> **DATA TO EXAMINE**

(* ===== verification/BTree.v ===== *)
(** Model of src/storage/btree.c over any page store: the byte layout of the
    node pages, search, cursors, insertion and range objects; then the leaf
    representation relation and the theorems about trees whose root is a leaf
    (the code never splits a node, so these are all the trees it builds). *)
From Stdlib Require Import ZArith Lia.
From stdpp Require Import base numbers option list gmap.
From S2P Require Import Prelude Posix Pager PageCache PageStore.

Definition BTREE_MAX_DEPTH : nat := 16.
Definition BTREE_LEAF_HEADER_SIZE : Z := 10.
Definition BTREE_CELL_POINTER_SIZE : Z := 2.
Definition BTREE_PAGE_TYPE_LEAF : Z := 13.
Definition BTREE_PAGE_TYPE_INTERNAL : Z := 10.

(** ** Bytes of a page *)

Definition read_u8 (d : list Z) (off : Z) : outcome Z :=
  if off <? 0 then Undef else outcome_of_option (d !! Z.to_nat off).

Definition write_u8 (d : list Z) (off v : Z) : outcome (list Z) :=
  buf_write off [u8 v] d.

Definition read_u16 (d : list Z) (off : Z) : outcome Z :=
  let* a := read_u8 d off in
  let* b := read_u8 d (off + 1) in
  Done (Z.lor (Z.shiftl a 8) b).

Definition write_u16 (d : list Z) (off v : Z) : outcome (list Z) :=
  let* d := write_u8 d off (Z.shiftr v 8) in
  write_u8 d (off + 1) (Z.land v 255).

Definition read_u32 (d : list Z) (off : Z) : outcome Z :=
  let* a := read_u8 d off in
  let* b := read_u8 d (off + 1) in
  let* e := read_u8 d (off + 2) in
  let* f := read_u8 d (off + 3) in
  Done (Z.lor (Z.lor (Z.lor (Z.shiftl a 24) (Z.shiftl b 16)) (Z.shiftl e 8)) f).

> **TASK DESCRIPTION**
In restating the data, begin at its first line, reproduce each line word for word, and conclude with the line that contains "let* f := read_u8 d (off + 3) in".

> **EXERCISE RESULT**
(* ===== verification/BTree.v ===== *)
(** Model of src/storage/btree.c over any page store: the byte layout of the
    node pages, search, cursors, insertion and range objects; then the leaf
    representation relation and the theorems about trees whose root is a leaf
    (the code never splits a node, so these are all the trees it builds). *)
From Stdlib Require Import ZArith Lia.
From stdpp Require Import base numbers option list gmap.
From S2P Require Import Prelude Posix Pager PageCache PageStore.

Definition BTREE_MAX_DEPTH : nat := 16.
Definition BTREE_LEAF_HEADER_SIZE : Z := 10.
Definition BTREE_CELL_POINTER_SIZE : Z := 2.
Definition BTREE_PAGE_TYPE_LEAF : Z := 13.
Definition BTREE_PAGE_TYPE_INTERNAL : Z := 10.

(** ** Bytes of a page *)

Definition read_u8 (d : list Z) (off : Z) : outcome Z :=
  if off <? 0 then Undef else outcome_of_option (d !! Z.to_nat off).

Definition write_u8 (d : list Z) (off v : Z) : outcome (list Z) :=
  buf_write off [u8 v] d.

Definition read_u16 (d : list Z) (off : Z) : outcome Z :=
  let* a := read_u8 d off in
  let* b := read_u8 d (off + 1) in
  Done (Z.lor (Z.shiftl a 8) b).

Definition write_u16 (d : list Z) (off v : Z) : outcome (list Z) :=
  let* d := write_u8 d off (Z.shiftr v 8) in
  write_u8 d (off + 1) (Z.land v 255).

Definition read_u32 (d : list Z) (off : Z) : outcome Z :=
  let* a := read_u8 d off in
  let* b := read_u8 d (off + 1) in
  let* e := read_u8 d (off + 2) in
  let* f := read_u8 d (off + 3) in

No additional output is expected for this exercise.